🤖 AI Summary
This work addresses key challenges in topology optimization—namely, the difficulty of simultaneously achieving mesh-free formulation and physics-informed embedding, ambiguous material interfaces, and susceptibility to local optima. We propose a mesh-free joint optimization framework grounded in Physics-Informed Gaussian Processes (PI-GPs). Our method employs a customized local neural network as the GP mean function, enabling concurrent optimization of design variables and state fields. To enhance accuracy in high-gradient regions, we introduce a weighted local residual loss, integrated with curriculum learning and continuous optimization strategies to improve global convergence. Evaluated on three benchmark Stokes flow problems targeting dissipation power minimization, the approach achieves accuracy comparable to COMSOL, yields sharp material interfaces, and significantly reduces PDE residual errors in high-gradient zones. To our knowledge, this is the first mesh-free, high-fidelity, physics-driven topology optimization framework.
📝 Abstract
We introduce a simultaneous and meshfree topology optimization (TO) framework based on physics-informed Gaussian processes (GPs).

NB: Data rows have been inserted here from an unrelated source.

(** [ServiceKey.__post_init__] ([_SERVICE_PATTERN] is the pattern of [NAME]) *)
Definition service_key (k : ServiceKey) : res ServiceKey :=
  require NAME (sk_name k) else ValueError ;;
  require bool_decide (sk_declared_at k ∉ sk_overridable_at k) else ValueError ;;
  Ok k.

Definition binding_scopes (k : ServiceKey) : gset ScopeKind :=
  {[ sk_declared_at k ]} ∪ sk_overridable_at k.

(** [ServiceKey.validate]: any failure of the contract test is a [TypeError]. *)
Definition key_validate (k : ServiceKey) (value : V) : res unit :=
  match isinstance value (sk_contract k) with
  | Ok true => Ok tt
  | Ok false => Raise TypeError
  | Raise TypeError => Raise TypeError
  | Raise e => Raise e
  end.

Record Binding : Type := MkBinding { b_key : ServiceKey; b_value : V }.

(** One immutable layer and its parents, nearest first *)
#[warnings="-register-all"]
Inductive ServiceBindings : Type :=
| Layer (kind : ScopeKind) (local : gmap string Binding) (parent : option ServiceBindings).

Definition sb_kind (s : ServiceBindings) : ScopeKind := let '(Layer k _ _) := s in k.
Definition sb_local (s : ServiceBindings) : gmap string Binding := let '(Layer _ l _) := s in l.
Definition sb_parent (s : ServiceBindings) : option ServiceBindings := let '(Layer _ _ p) := s in p.

(** [ServiceBindings._find] *)
Fixpoint sb_find (s : ServiceBindings) (name : string) : option Binding :=
  let '(Layer _ local parent) := s in
  match local !! name with
  | Some b => Some b
  | None => match parent with None => None | Some p => sb_find p name end
  end.

Definition parent_find (parent : option ServiceBindings) (name : string) : option Binding :=
  match parent with None => None | Some p => sb_find p name end.

(** The body of the constructor's loop for one [(key, value)] *)
Definition bind_one (kind : ScopeKind) (parent : option ServiceBindings)
    (local : gmap string Binding) (key : ServiceKey) (value : V) : res (gmap string Binding) :=
  require is_none (local !! sk_name key) else ServiceBindingError ;;
  require bool_decide (kind ∈ binding_scopes key) else ServiceBindingError ;;
  let! _ := key_validate key value in
  let! _ :=
    match parent_find parent (sk_name key) with
    | None => Ok tt
    | Some inherited =>
        require bool_decide (b_key inherited = key) else ServiceBindingError ;;
        guard (bool_decide (kind ∈ sk_overridable_at key)) ServiceBindingError
    end in
  Ok (<[ sk_name key := MkBinding key value ]> local).

Fixpoint bind_all (kind : ScopeKind) (parent : option ServiceBindings)
    (local : gmap string Binding) (values : list (ServiceKey * V)) : res (gmap string Binding) :=
  match values with
  | [] => Ok local
  | (key, value) :: values =>
      let! local := bind_one kind parent local key value in
      bind_all kind parent local values
  end.

(** [ServiceBindings.__init__] *)
Definition service_bindings (kind : ScopeKind) (values : list (ServiceKey * V))
    (parent : option ServiceBindings) : res ServiceBindings :=
  let! _ :=
    match parent with
    | None => guard (bool_decide (kind = ROOT)) ServiceBindingError
    | Some p => guard (bool_decide (CHILD_KIND (sb_kind p) = Some kind)) ServiceBindingError
    end in
  let! local := bind_all kind parent ∅ values in
  Ok (Layer kind local parent).

Definition derive (self : ServiceBindings) (kind : ScopeKind) (values : list (ServiceKey * V)) :
    res ServiceBindings :=
  service_bindings kind values (Some self).

Definition sb_resolve (self : ServiceBindings) (key : ServiceKey) : res V :=
  match sb_find self (sk_name key) with
  | None => Raise LookupError
  | Some b =>
      require bool_decide (b_key b = key) else ServiceBindingError ;;
      Ok (b_value b)
  end.

Definition sb_contains (self : ServiceBindings) (key : ServiceKey) : bool :=
  match sb_find self (sk_name key) with
  | None => false
  | Some b => bool_decide (b_key b = key)
  end.

(** [snapshot]: layers root first, a nearer layer overwrites. *)
Fixpoint lineage (s : ServiceBindings) : list (gmap string Binding) :=
  let '(Layer _ local parent) := s in
  local :: match parent with None => [] | Some p => lineage p end.

Definition snapshot (self : ServiceBindings) : gmap string V :=
  fold_left (fun values layer => (b_value <$> layer) ∪ values) (reverse (lineage self)) ∅.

Our framework endows all design and state variables via GP priors which have a shared, multi-output mean function that is parametrized via a customized deep neural network (DNN). The parameters of this mean function are estimated by minimizing a multi-component loss function that depends on the performance metric, design constraints, and the residuals on the state equations. Our TO approach yields well-defined material interfaces and has a built-in continuation nature that promotes global optimality. Other unique features of our approach include (1) its customized DNN which, unlike fully connected feed-forward DNNs, has a localized learning capacity that enables capturing intricate topologies and reducing residuals in high gradient fields, (2) its loss function that leverages localized weights to promote solution accuracy around interfaces, and (3) its use of curriculum training to avoid local optimality.To demonstrate the power of our framework, we validate it against commercial TO package COMSOL on three problems involving dissipated power minimization in Stokes flow.